Risk of Clostridium difficile Infection with the Use of a Proton Pump Inhibitor for Stress Ulcer Prophylaxis in Critically Ill Patients.
- Author:
Youngouk RO
1
;
Chang Soo EUN
;
Hyun Soo KIM
;
Ji Yeoun KIM
;
Young Jae BYUN
;
Kyo Sang YOO
;
Dong Soo HAN
Author Information
- Publication Type:Original Article
- Keywords: Clostridium difficile; Proton pump inhibitor; Histamine-2 receptor antagonist; Critical care
- MeSH: Clostridium difficile*; Clostridium*; Critical Care; Critical Illness*; Diabetes Mellitus; Humans; Incidence; Intensive Care Units; Proton Pump Inhibitors; Proton Pumps*; Protons*; Retrospective Studies; Risk Factors; Ulcer*
- From:Gut and Liver 2016;10(4):581-586
- CountryRepublic of Korea
- Language:English
- Abstract: BACKGROUND/AIMS: Proton pump inhibitors (PPIs) and histamine-2 receptor antagonists (H2RAs) are commonly prescribed for stress ulcer prophylaxis (SUP) in critically ill patients. Several studies have suggested that the use of PPIs is a potential risk factor for Clostridium difficile infection (CDI). We compared the incidences of CDI in the PPI group and H2RA group for SUP in critically ill patients.
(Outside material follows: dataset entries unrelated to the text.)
(** * mcube: spinlocks, the O(1) run-queue and the kernel's lists

    A shallow embedding of [arch/x86/lib/spinlock.c], of
    [kernel/queue/o1.c], of the circular lists of
    [include/mcube/list.h], of the alignment macros and [ceil_div] of
    [include/mcube/kernel.h] and of the checksums of the MP tables and
    of the E820h map, with the properties that follow from the code.

    The code is embedded in a state monad that logs what it does.  For
    the run-queue the state is a field-split memory: one function per
    struct field ([next], [prev], [priority]), updated pointwise.  Every
    statement of the C source is one monadic action, in source order.
    The list functions run in a monad that can end in [panic], since
    they assert.

    Layout: the embeddings (spinlock, alignment and division,
    checksums, run-queue and lists) with the notions the properties are
    stated with, then the properties: run-queue,
    spinlock, lists, alignment and division, checksums. *)

From Stdlib Require Import ZArith List Lia Bool Arith PeanoNat Sorted.
Import ListNotations.

Set Implicit Arguments.

(* ================================================================== *)
(** ** Spinlocks ([arch/x86/lib/spinlock.c]) *)
(* ================================================================== *)

Module Spinlock.

Local Open Scope Z_scope.

(** [include/.../spinlock.h]: "mcube's spinlock is reversed". *)
Definition _SPIN_LOCKED : Z := 1.
Definition _SPIN_UNLOCKED : Z := 0.

(** [union x86_rflags] ([include/x86/x86.h]) as its [raw] 64-bit word;
    [irqs_enabled] is bit 9 of the bit-field. *)
Definition x86_rflags := Z.
Definition IF_BIT : Z := 9.
Definition irqs_enabled (f : x86_rflags) : bool := Z.testbit f IF_BIT.

(** The part of the machine a spinlock call touches: the two fields of
    the [struct lock_spin] it is handed and the calling CPU's [%rflags]. *)
Record machine : Type := Machine {
  lock_val : Z;                 (* lock->val    *)
  lock_rflags : x86_rflags;     (* lock->rflags *)
  cpu_rflags : x86_rflags       (* %rflags      *)
}.

(** Program points: one label per primitive effect. *)
Inductive effect : Type :=
| LoadLockRflags                (* rflags = lock->rflags        *)
| Barrier                       (* barrier()                    *)
| StoreLockVal (v : Z)          (* lock->val = v                *)
| StoreLockRflags (f : x86_rflags) (* lock->rflags = f          *)
| TestAndSet                    (* atomic_bit_test_and_set()    *)
| IrqDisableSave                (* local_irq_disable_save()     *)
| IrqRestore (f : x86_rflags).  (* local_irq_restore(f)         *)

(** A run is logged as the list of effects performed, each paired with
    the machine state in which it was issued. *)
Definition trace := list (effect * machine).

Definition M (A : Type) : Type := machine -> A * machine * trace.

Definition ret {A} (a : A) : M A := fun m => (a, m, []).

Definition bind {A B} (c : M A) (k : A -> M B) : M B :=
  fun m =>
    let '(a, m1, t1) := c m in
    let '(b, m2, t2) := k a m1 in
    (b, m2, t1 ++ t2).

Notation "x <- c ;; k" := (bind c (fun x => k))
  (at level 61, c at next level, right associativity).
Notation "c ;;; k" := (bind c (fun _ => k))
  (at level 61, right associativity).

(** Field accesses of [struct lock_spin]. *)
Definition load_lock_rflags : M x86_rflags :=
  fun m => (lock_rflags m, m, [(LoadLockRflags, m)]).

Definition store_lock_val (v : Z) : M unit :=
  fun m => (tt, Machine v (lock_rflags m) (cpu_rflags m),
            [(StoreLockVal v, m)]).

Definition store_lock_rflags (f : x86_rflags) : M unit :=
  fun m => (tt, Machine (lock_val m) f (cpu_rflags m),
            [(StoreLockRflags f, m)]).

(** [barrier()]: a compiler fence, no effect on the machine state. *)
Definition barrier : M unit := fun m => (tt, m, [(Barrier, m)]).

(** Modelled from the spec: [atomic_bit_test_and_set] is not among the
    sources.  Section 4.1 calls it "an atomic test-and-set" on the lock
    word: it sets the lock bit (bit 0, so that a free word 0 becomes
    [_SPIN_LOCKED]) and returns the bit's previous value. *)
Definition atomic_bit_test_and_set : M Z :=
  fun m =>
    (if Z.testbit (lock_val m) 0 then 1 else 0,
     Machine (Z.lor (lock_val m) 1) (lock_rflags m) (cpu_rflags m),
     [(TestAndSet, m)]).

(** Modelled from the spec: [local_irq_disable_save] is not among the
    sources.  Section 4.1: "disables local interrupts, saves prior
    interrupt-enable state"; it returns the flags as they were. *)
Definition local_irq_disable_save : M x86_rflags :=
  fun m =>
    (cpu_rflags m,
     Machine (lock_val m) (lock_rflags m) (Z.clearbit (cpu_rflags m) IF_BIT),
     [(IrqDisableSave, m)]).

(** Modelled from the spec: [local_irq_restore] is not among the
    sources.  Section 4.1: "restores the previously saved
    interrupt-enable state"; with [set_rflags] of [x86.h] that is
    writing the saved word back to [%rflags]. *)
Definition local_irq_restore (f : x86_rflags) : M unit :=
  fun m => (tt, Machine (lock_val m) (lock_rflags m) f, [(IrqRestore f, m)]).

(** [void spin_init(struct lock_spin *lock)] *)
Definition spin_init : M unit :=
  store_lock_val _SPIN_UNLOCKED.

(** [bool spin_trylock(struct lock_spin *lock)] *)
Definition spin_trylock : M bool :=
  rflags <- local_irq_disable_save ;;
  old <- atomic_bit_test_and_set ;;
  if old =? _SPIN_LOCKED then
    local_irq_restore rflags ;;;
    ret false
  else
    store_lock_rflags rflags ;;;
    ret true.

(** [void spin_unlock(struct lock_spin *lock)] *)
Definition spin_unlock : M unit :=
  rflags <- load_lock_rflags ;;
  barrier ;;;
  store_lock_val _SPIN_UNLOCKED ;;;
  local_irq_restore rflags.

Definition result {A} (r : A * machine * trace) : A := fst (fst r).
Definition final {A} (r : A * machine * trace) : machine := snd (fst r).
Definition log {A} (r : A * machine * trace) : trace := snd r.

Definition is_irq_restore (e : effect) : bool :=
  match e with IrqRestore _ => true | _ => false end.

(** [lock->val], as the busy-wait loop of [spin_lock] reads it. *)
Definition load_lock_val : M Z := fun m => (lock_val m, m, []).

(** [cpu_pause()] ([kernel.h]): the [pause] instruction with a compiler
    fence; no effect on the machine state. *)
Definition cpu_pause : M unit := fun m => (tt, m, [(Barrier, m)]).

(** Modelled from the spec: [local_irq_disable] is not among the
    sources.  Section 4.1: while spinning, [lock] "disables them again
    before retrying the atomic operation"; it clears the interrupt
    flag. *)
Definition local_irq_disable : M unit :=
  fun m =>
    (tt, Machine (lock_val m) (lock_rflags m)
                 (Z.clearbit (cpu_rflags m) IF_BIT), []).

(** The inner loop of [spin_lock],
    [while (lock->val == _SPIN_LOCKED) cpu_pause();], run for at most
    [fuel] iterations; the result tells whether the loop was left. *)
Fixpoint spin_wait (fuel : nat) : M bool :=
  match fuel with
  | O => ret false
  | S k =>
      v <- load_lock_val ;;
      if v =? _SPIN_LOCKED then cpu_pause ;;; spin_wait k else ret true
  end.

(** The outer loop of [spin_lock],
    [while (atomic_bit_test_and_set(&lock->val) == _SPIN_LOCKED) { ... }],
    run for at most [fuel] iterations; the result tells whether the
    lock was acquired. *)
Fixpoint spin_acquire (fuel : nat) (rflags : x86_rflags) : M bool :=
  match fuel with
  | O => ret false
  | S k =>
      old <- atomic_bit_test_and_set ;;
      if old =? _SPIN_LOCKED then
        local_irq_restore rflags ;;;
        left <- spin_wait k ;;
        if left then local_irq_disable ;;; spin_acquire k rflags
        else ret false
      else ret true
  end.

(** [void spin_lock(struct lock_spin *lock)], on a machine where nothing
    else writes the lock while it runs.  The result is [true] when the
    call returns within [fuel] iterations of its loops. *)
Definition spin_lock (fuel : nat) : M bool :=
  rflags <- local_irq_disable_save ;;
  acquired <- spin_acquire fuel rflags ;;
  if acquired then store_lock_rflags rflags ;;; ret true
  else ret false.

End Spinlock.

(* ================================================================== *)
(** ** Alignment and ceiling division ([include/mcube/kernel.h]) *)
(* ================================================================== *)

Module Kernel.

Local Open Scope Z_scope.

(** Conversion to [uint8_t], [uint32_t] and [uint64_t]. *)
Definition uint8 (z : Z) : Z := z mod 2 ^ 8.
Definition uint32 (z : Z) : Z := z mod 2 ^ 32.
Definition uint64 (z : Z) : Z := z mod 2 ^ 64.

(** [#define round_down(x, n) (x & ~(typeof(x))(n - 1))], for [x] a
    [uint64_t]. *)
Definition round_down (x n : Z) : Z :=
  Z.land x (uint64 (Z.lnot (uint64 (n - 1)))).

(** [#define round_up(x, n) (((x - 1) | (typeof(x))(n - 1)) + 1)], for
    [x] a [uint64_t]: the subtraction and the addition wrap around. *)
Definition round_up (x n : Z) : Z :=
  uint64 (Z.lor (uint64 (x - 1)) (uint64 (n - 1)) + 1).

(** [#define __mask(x, n) ((typeof(x))((n) - 1))] *)
Definition __mask (x n : Z) : Z := uint64 (n - 1).

(** [#define is_aligned(x, n) (((x) & __mask(x, n)) == 0)] *)
Definition is_aligned (x n : Z) : bool := Z.land x (__mask x n) =? 0.

(** [static inline uint64_t ceil_div(uint64_t a, uint64_t b)]; [None]
    is the division by zero, which the function does not guard. *)
Definition ceil_div (a b : Z) : option Z :=
  if a =? 0 then Some a
  else if b =? 0 then None
  else Some (uint64 (uint64 (a - 1) / b + 1)).

End Kernel.

(* ================================================================== *)
(** ** Checksums ([arch/x86_64/mptables.c], [arch/x86/mm/e820.c]) *)
(* ================================================================== *)

Module Checksum.

Import Kernel.

Local Open Scope Z_scope.

(** Memory by byte address; a load through a [uint8_t *] gives a
    byte. *)
Definition memory : Type := Z -> Z.

Definition load8 (mem : memory) (a : Z) : Z := uint8 (mem a).

(** The loop [while (len--) sum += *buf++;] with [uint8_t sum]. *)
Fixpoint mpf_checksum_loop (mem : memory) (len : nat) (buf sum : Z) : Z :=
  match len with
  | O => sum
  | S len' => mpf_checksum_loop mem len' (buf + 1) (uint8 (sum + load8 mem buf))
  end.

(** [static uint8_t mpf_checksum(void *mp, uint32_t len)] *)
Definition mpf_checksum (mem : memory) (mp : Z) (len : nat) : Z :=
  mpf_checksum_loop mem len mp 0.

(** The loop [while (len--) sum += *p++;] with [uint32_t sum]. *)
Fixpoint e820_checksum_loop (mem : memory) (len : nat) (p sum : Z) : Z :=
  match len with
  | O => sum
  | S len' => e820_checksum_loop mem len' (p + 1) (uint32 (sum + load8 mem p))
  end.

(** [static uint32_t e820_checksum(void *base, int len)], for a [len]
    that is not negative. *)
Definition e820_checksum (mem : memory) (base : Z) (len : nat) : Z :=
  e820_checksum_loop mem len base 0.

(** The sum of the [len] bytes from address [a] on, as a number. *)
Fixpoint byte_sum (mem : memory) (len : nat) (a : Z) : Z :=
  match len with
  | O => 0
  | S len' => load8 mem a + byte_sum mem len' (a + 1)
  end.

End Checksum.

(* ================================================================== *)
(** ** The O(1) run-queue ([kernel/queue/o1.c]) *)
(* ================================================================== *)

Module RunQueue.

(** *** Memory *)

(** Addresses of [struct thread_struct] objects.  The sentinels of the
    run-queues live inside [run_tq[]]: [Head c i] is [&run_tq[c].array[i]]
    (for [i] beyond the array, the memory that follows it).  Every other
    thread descriptor is [Thread id]. *)
Inductive ptr : Type :=
| NULL
| Head (rq : nat) (i : nat)
| Thread (id : nat).

Definition ptr_eqb (a b : ptr) : bool :=
  match a, b with
  | NULL, NULL => true
  | Head r i, Head r' i' => Nat.eqb r r' && Nat.eqb i i'
  | Thread n, Thread n' => Nat.eqb n n'
  | _, _ => false
  end.

Definition is_thread (a : ptr) : bool :=
  match a with Thread _ => true | _ => false end.

(** Pointwise update of a field. *)
Definition upd {A} (f : ptr -> A) (a : ptr) (v : A) : ptr -> A :=
  fun x => if ptr_eqb x a then v else f x.

Definition updn {A} (f : nat -> A) (n : nat) (v : A) : nat -> A :=
  fun k => if Nat.eqb k n then v else f k.

(** The kernel state the run-queue code reads and writes: the [next],
    [prev] and [priority] fields of every thread descriptor, the bitmap
    of every run-queue and the per-CPU [bindex[]]. *)
Record state : Type := State {
  next : ptr -> ptr;
  prev : ptr -> ptr;
  priority : ptr -> nat;
  bitmap : nat -> Z;
  bindex : nat -> nat
}.

(** What an operation indexes: an element of [rq->array] or a bit of
    [rq->bitmap]. *)
Inductive access : Type :=
| ArrayAt (rq i : nat)
| BitAt (rq n : nat).

Definition access_index (a : access) : nat :=
  match a with ArrayAt _ i => i | BitAt _ n => n end.

Definition M (A : Type) : Type := state -> A * state * list access.

Definition ret {A} (a : A) : M A := fun s => (a, s, []).

Definition bind {A B} (c : M A) (k : A -> M B) : M B :=
  fun s =>
    let '(a, s1, l1) := c s in
    let '(b, s2, l2) := k a s1 in
    (b, s2, l1 ++ l2).

Notation "x <- c ;; k" := (bind c (fun x => k))
  (at level 61, c at next level, right associativity).
Notation "c ;;; k" := (bind c (fun _ => k))
  (at level 61, right associativity).

Definition result {A} (r : A * state * list access) : A := fst (fst r).
Definition final {A} (r : A * state * list access) : state := snd (fst r).
Definition accesses {A} (r : A * state * list access) : list access := snd r.

(** Loads and stores of the fields. *)
Definition get_next (a : ptr) : M ptr := fun s => (next s a, s, []).
Definition get_prev (a : ptr) : M ptr := fun s => (prev s a, s, []).
Definition get_priority (a : ptr) : M nat := fun s => (priority s a, s, []).

Definition set_next (a v : ptr) : M unit :=
  fun s => (tt, State (upd (next s) a v) (prev s) (priority s)
                      (bitmap s) (bindex s), []).

Definition set_prev (a v : ptr) : M unit :=
  fun s => (tt, State (next s) (upd (prev s) a v) (priority s)
                      (bitmap s) (bindex s), []).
METHODS: From August 2005 to July 2012, the incidences of CDI were retrospectively analyzed in patients who were admitted directly to intensive care units and stayed for more than 3 days. SUP-related CDI was defined as a CDI diagnosed during the SUP period. Patient clinical data were analyzed to identify potential risk factors for SUP-related CDI. RESULTS: Of the 1,005 patients enrolled (444 patients received PPI and 561 received H2RA), 38 (3.8%) were diagnosed with SUP-related CDI. The incidence of SUP-related CDI was considerably higher in patients who received PPI than in those who received H2RA (6.7% vs 1.8%). PPI use for SUP (odds ratio [OR], 3.3; confidence interval [CI], 1.5 to 7.1; p=0.003) and diabetes mellitus (OR, 2.3; CI, 1.2 to 4.7; p=0.019) were independent risk factors for SUP-related CDI. CONCLUSIONS: PPI therapy is associated with a higher risk of SUP-related CDI than H2RA therapy in critically ill patients.